ECLI:NL:CRVB:2020:1016
Centrale Raad van Beroep
- Hoger beroep
- Rechtspraak.nl
Hoger beroep inzake ontslag wegens gedeeltelijke arbeidsongeschiktheid en toepassing van de Ambtenarenwet
In deze zaak gaat het om een hoger beroep van appellante tegen de uitspraak van de rechtbank Rotterdam, waarin het beroep tegen het ontslagbesluit van het college van burgemeester en wethouders van Rotterdam ongegrond werd verklaard. Appellante was sinds 15 november 2006 werkzaam bij de gemeente Rotterdam en was vanaf 17 februari 2014 volledig arbeidsongeschikt door psychische klachten. Op 1 april 2015 werd zij ook ongeschikt geacht vanwege zwangerschap. Het college verleende haar op 1 september 2017 eervol ontslag wegens gedeeltelijke ongeschiktheid voor haar functie.

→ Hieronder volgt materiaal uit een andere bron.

Lemma pint_equivalence :
  (forall e, equivalence_sound pint_scalar pint_scoped pint_must_be_equivalent
     pint_unroll_resolve_value eq e) /\
  (forall r, equivalence_sound range_typed range_scoped range_must_be_equivalent
     unroll_resolve_range eq r) /\
  (forall l, equivalence_sound indices_typed indices_scoped
     (fun l m => if (indices_size l =? indices_size m)%nat then indices_equal l m else Good false)
     unroll_resolve_indices eq l).
Proof.
  apply pint_mind; unfold equivalence_sound.
  - intros v e' G G' D D' H H' c c' _ _ _ _ _.
    compare_cbn. unfold equals_constant. case_match eqn:Hs; [|done].
    intros (w&Hw&Hv)%omap_out_Good. rewrite (pint_constant e'), Hw by done. cbn. f_equal. lia.
  - intros p i IH e' G G' D D' H H' c c' [[Hp Hi] Hd] [Ht' Hd'] [Hv Hsi] Hs' Ha.
    compare_cbn.
    destruct e' as [|q j| | |]; try done. destruct Ht' as [Hq Hj], Hs' as [Hvq Hsj]. intros He.
    destruct (reference_equivalent D D' H H' c c' G G' PInt PInt p q i j) as [Hl Hx]; try done.
    + intros Hsize Hij. eapply IH; eauto. by rewrite Hsize, Nat.eqb_refl.
    + cbn. by rewrite Hl, Hx.
  - intros op ex IH e' G G' D D' H H' c c' [[Ht Hd] _] [Ht' _] Hs Hs' Ha.
    compare_cbn.
    destruct e' as [| |op' ex'| |]; try done. destruct Ht' as [Ht' Hd'].
    intros [-> Hex]%same_op_Good.
    cbn. f_equal. eapply IH; eauto; by split.
  - intros l op r IHl IHr e' G G' D D' H H' c c' [[[Hl Hdl] [Hr Hdr]] _] [Ht' _] [Hsl Hsr] Hs' Ha.
    compare_cbn.
    destruct e' as [| | |l' op' r'|]; try done. destruct Ht' as [[Hl' Hdl'] [Hr' Hdr']], Hs'.
    intros [-> [Hel Her]%both_true_Good]%same_op_Good.
    cbn. f_equal; [eapply IHl|eapply IHr]; eauto; by split.
  - intros i r ex op IHr IHe e' G G' D D' H H' c c' [(Hi&Hr&He&Hd) _] [Ht' _] [Hsr Hse] Hs' Ha.
    compare_cbn.
    destruct e' as [| | | |i' r' ex' op']; try done. destruct Ht' as (Hi'&Hr'&He'&Hd'), Hs'.
    intros [-> [Her Hee]%both_true_Good]%same_op_Good.
    cbn. rewrite (IHr r' G G' D D' H H' c c') by done. apply obind_ext. intros cr _.
    apply loop_value_ext; [done..|]. intros v. eapply IHe; eauto using formals_agree_loop; by split.
  - intros a b r' G G' D D' H H' c c' _ _ _ _ _.
    compare_cbn. destruct r' as [a' b'|l u].
    + intros [= [Hx Hy]%andb_true_iff]. cbn. f_equal. f_equal; lia.
    + intros Hx. symmetry. by apply range_is_const_value.
  - intros l u IHl IHu r' G G' D D' H H' c c' [[Hl Hdl] [Hu Hdu]] Ht' [Hsl Hsu] Hs' Ha.
    compare_cbn.
    destruct r' as [a' b'|l' u']; [intros Hx; by apply (range_is_const_value _ _ _ _ c)|].
    destruct Ht' as [[Hl' Hdl'] [Hu' Hdu']], Hs' as [Hsl' Hsu'].
    intros [Hel Heu]%both_true_Good. cbn.
    rewrite (IHl l' G G' D D' H H' c c'), (IHu u' G G' D D' H H' c c') by done. done.
  - intros m G G' D D' H H' c c' _ _ _ _ _.
    compare_cbn. destruct m; by repeat case_match.
  - intros e l IHe IHl m G G' D D' H H' c c' [[He Hd] Hl] Hm [Hse Hsl] Hsm Ha.
    compare_cbn.
    destruct m as [|e' m|r' m]; [done| |by repeat case_match].
    case_match eqn:Hsize; [|done]. destruct Hm as [[He' Hd'] Hm], Hsm as [Hse' Hsm].
    intros [Hee Hlm]%both_true_Good. cbn.
    rewrite (IHe e' G G' D D' H H' c c') by done. apply obind_ext. intros v _.
    rewrite (IHl m G G' D D' H H' c c'); try done. cbn in Hsize. by rewrite Hsize.
  - intros r l IHr IHl m G G' D D' H H' c c' [Hr Hl] Hm [Hsr Hsl] Hsm Ha.
    compare_cbn.
    destruct m as [|e' m|r' m]; [done|by repeat case_match|].
    case_match eqn:Hsize; [|done]. destruct Hm as [Hr' Hm], Hsm as [Hsr' Hsm].
    intros [Hrr Hlm]%both_true_Good. cbn.
    rewrite (IHr r' G G' D D' H H' c c') by done. apply obind_ext. intros [a b] _.
    rewrite (IHl m G G' D D' H H' c c'); try done. cbn in Hsize. by rewrite Hsize.
Qed.

Lemma pint_equivalent e e' G G' D D' H H' c c' :
  pint_typed G e -> pint_dimensions e = 0%nat -> pint_typed G' e' -> pint_dimensions e' = 0%nat ->
  pint_scoped D H e -> pint_scoped D' H' e' -> formals_agree D D' H H' c c' ->
  pint_must_be_equivalent e e' = Good true ->
  pint_unroll_resolve_value e c = pint_unroll_resolve_value e' c'.
Proof. intros. eapply pint_equivalence; eauto; by split. Qed.

(** Indices of a reference: what [reference_equivalent] asks for. *)
Lemma indices_equivalent i j G G' D D' H H' c c' :
  indices_typed G i -> indices_typed G' j -> indices_scoped D H i -> indices_scoped D' H' j ->
  formals_agree D D' H H' c c' -> indices_size i = indices_size j -> indices_equal i j = Good true ->
  unroll_resolve_indices i c = unroll_resolve_indices j c'.
Proof.
  intros Hi Hj Hsi Hsj Ha Hsize Hij.
  eapply (proj2 (proj2 pint_equivalence)); eauto. by rewrite Hsize, Nat.eqb_refl.
Qed.

Definition preal_scalar (G : signature) (e : preal_expr) : Prop :=
  preal_typed G e /\ preal_dimensions e = 0%nat.
Definition pstring_scalar (G : signature) (e : pstring_expr) : Prop :=
  pstring_typed G e /\ pstring_dimensions e = 0%nat.
Definition pbool_scalar (G : signature) (e : pbool_expr) : Prop :=
  pbool_typed G e /\ pbool_dimensions e = 0%nat.

Lemma omap_out_rel {A B} (R : A -> A -> Prop) (S : B -> B -> Prop) (f : A -> B) o o' :
  outcome_rel R o o' -> (forall a a', R a a' -> S (f a) (f a')) ->
  outcome_rel S (omap_out f o) (omap_out f o').
Proof. destruct o, o'; cbn; auto. Qed.

Lemma preal_equivalence e :
  equivalence_sound preal_scalar preal_scoped preal_must_be_equivalent
    preal_unroll_resolve_value (outcome_rel same_real) e.
Proof.
  unfold equivalence_sound.
  induction e as [v|p i|op ex IH|l IHl op r IHr|ex];
    intros e' G G' D D' H H' c c' [Ht Hd] [Ht' Hd'] Hs Hs' Ha; cbn [preal_must_be_equivalent].
  - unfold equals_constant. case_match eqn:Hst; [|done]. intros (w&Hw&Hv)%omap_out_Good.
    rewrite (preal_constant e'), Hw by done. cbn. by apply SFeqb_same_real.
  - destruct e' as [|q j| | |]; try done. destruct Ht as [Hp Hi], Ht' as [Hq Hj], Hs, Hs'. intros He.
    destruct (reference_equivalent D D' H H' c c' G G' PReal PReal p q i j) as [Hl Hx];
      eauto using indices_equivalent.
    cbn. rewrite Hl, Hx. apply outcome_rel_refl. apply _.
  - destruct e' as [| |op' ex'| |]; try done. intros [-> Hex]%same_op_Good.
    cbn. eapply omap_out_rel; [eapply IH; eauto|apply same_real_opp].
  - destruct e' as [| | |l' op' r'|]; try done. destruct Ht as [? ?], Ht' as [? ?], Hs, Hs'.
    intros [-> [Hel Her]%both_true_Good]%same_op_Good.
    cbn. eapply outcome_rel_both; [eapply IHl; eauto|eapply IHr; eauto|].
    intros. by apply same_real_arith.
  - destruct e' as [| | | |ex']; try done. intros He. cbn.
    erewrite pint_equivalent; eauto. apply outcome_rel_refl. apply _.
Qed.

Lemma pstring_equivalence e :
  equivalence_sound pstring_scalar pstring_scoped pstring_must_be_equivalent
    pstring_unroll_resolve_value eq e.
Proof.
  unfold equivalence_sound. destruct e as [v|p i];
    intros e' G G' D D' H H' c c' [Ht Hd] [Ht' Hd'] Hs Hs' Ha; cbn [pstring_must_be_equivalent].
  - unfold equals_constant. case_match eqn:Hst; [|done].
    intros (w&Hw&Hv)%omap_out_Good. rewrite (pstring_constant e'), Hw by done. cbn.
    by apply String.eqb_eq in Hv as ->.
  - destruct e' as [|q j]; try done. destruct Ht as [Hp Hi], Ht' as [Hq Hj], Hs, Hs'. intros He.
    destruct (reference_equivalent D D' H H' c c' G G' PString PString p q i j) as [Hl Hx];
      eauto using indices_equivalent.
    cbn. by rewrite Hl, Hx.
Qed.

(** A comparison of operands that are related has one result. *)
Lemma relate_rel {A} (R : A -> A -> Prop) (rel : A -> A -> bool) l l' r r' :
  outcome_rel R l l' -> outcome_rel R r r' ->
  (forall a a' b b', R a a' -> R b b' -> rel a b = rel a' b') ->
  relate rel l r = relate rel l' r'.
Proof.
  intros Hl Hr Hrel. apply outcome_rel_eq. apply (outcome_rel_both R); auto.
Qed.

Lemma pbool_equivalence e :
  pbool_ops_ok e = true ->
  forall e' G G' D D' H H' c c', pbool_ops_ok e' = true -> pbool_scalar G e -> pbool_scalar G' e' ->
    pbool_scoped D H e -> pbool_scoped D' H' e' -> formals_agree D D' H H' c c' ->
    pbool_must_be_equivalent e e' = Good true ->
    pbool_unroll_resolve_value e c = pbool_unroll_resolve_value e' c'.
Proof.
  induction e as [v|p i|op ex IH|l IHl op r IHr|l op r|l op r|l op r|i r ex IH op|t p i];
    intros Ho e' G G' D D' H H' c c' Ho' [Ht Hd] [Ht' Hd'] Hs Hs' Ha;
    cbn [pbool_must_be_equivalent].
  - unfold equals_constant. case_match eqn:Hst; [|done]. intros (w&Hw&Hv)%omap_out_Good.
    rewrite (pbool_constant e'), Hw by done. cbn. by apply eqb_prop in Hv as ->.
  - destruct e' as [|q j| | | | | | |]; try done.
    destruct Ht as [Hp Hi], Ht' as [Hq Hj], Hs, Hs'. intros He.
    destruct (reference_equivalent D D' H H' c c' G G' PBool PBool p q i j) as [Hl Hx];
      eauto using indices_equivalent.
    cbn. by rewrite Hl, Hx.
  - destruct e' as [| |op' ex'| | | | | |]; try done. intros He.
    apply andb_true_iff in Ho as [_ Ho], Ho' as [_ Ho']. cbn. f_equal. eapply IH; eauto.
  - destruct e' as [| | |l' op' r'| | | | |]; try done.
    destruct Ht as [? ?], Ht' as [? ?], Hs, Hs'.
    apply andb_true_iff in Ho as [? ?], Ho' as [? ?].
    intros [-> [Hel Her]%both_true_Good]%same_op_Good. cbn.
    f_equal; [eapply IHl|eapply IHr]; eauto.
  - destruct e' as [| | | |l' op' r'| | | |]; try done.
    destruct Ht as [[] []], Ht' as [[] []], Hs, Hs'.
    intros [-> [Hel Her]%both_true_Good]%same_op_Good. cbn.
    by rewrite (pint_equivalent l l' G G' D D' H H' c c'), (pint_equivalent r r' G G' D D' H H' c c').
  - destruct e' as [| | | | |l' op' r'| | |]; try done. destruct Ht, Ht', Hs, Hs'.
    intros [-> [Hel Her]%both_true_Good]%same_op_Good. cbn.
    apply (relate_rel same_real); [eapply preal_equivalence; eauto..|].
    intros. by apply same_real_relation.
  - destruct e' as [| | | | | |l' op' r'| |]; try done. destruct Ht, Ht', Hs, Hs'.
    intros [-> [Hel Her]%both_true_Good]%same_op_Good. cbn.
    f_equal; eapply pstring_equivalence; eauto.
  - destruct e' as [| | | | | | |i' r' ex' op'|]; try done.
    destruct Ht as (?&Hr&?&?), Ht' as (?&Hr'&?&?), Hs, Hs'.
    intros [-> [Her Hee]%both_true_Good]%same_op_Good. cbn.
    rewrite (proj1 (proj2 pint_equivalence) r r' G G' D D' H H' c c') by done.
    apply obind_ext. intros cr _. apply loop_value_ext; [done..|].
    intros v. eapply IH; eauto using formals_agree_loop; by split.
  - done.
Qed.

Appellante betwistte de toepassing van artikel 90bis van het AR, dat bepaalt dat ontslag kan plaatsvinden na 36 maanden ongeschiktheid. De Centrale Raad van Beroep oordeelde dat de periode van ziekte door zwangerschap meegeteld moet worden in de 36-maandenperiode, omdat appellante al voor deze periode volledig arbeidsongeschikt was. De Raad bevestigde dat het college in redelijkheid mocht afgaan op de adviezen van de bedrijfsarts, die oordeelde dat appellante ongeschikt was voor eigen en passende arbeid. De Raad concludeerde dat het hoger beroep niet slaagde en bevestigde de uitspraak van de rechtbank.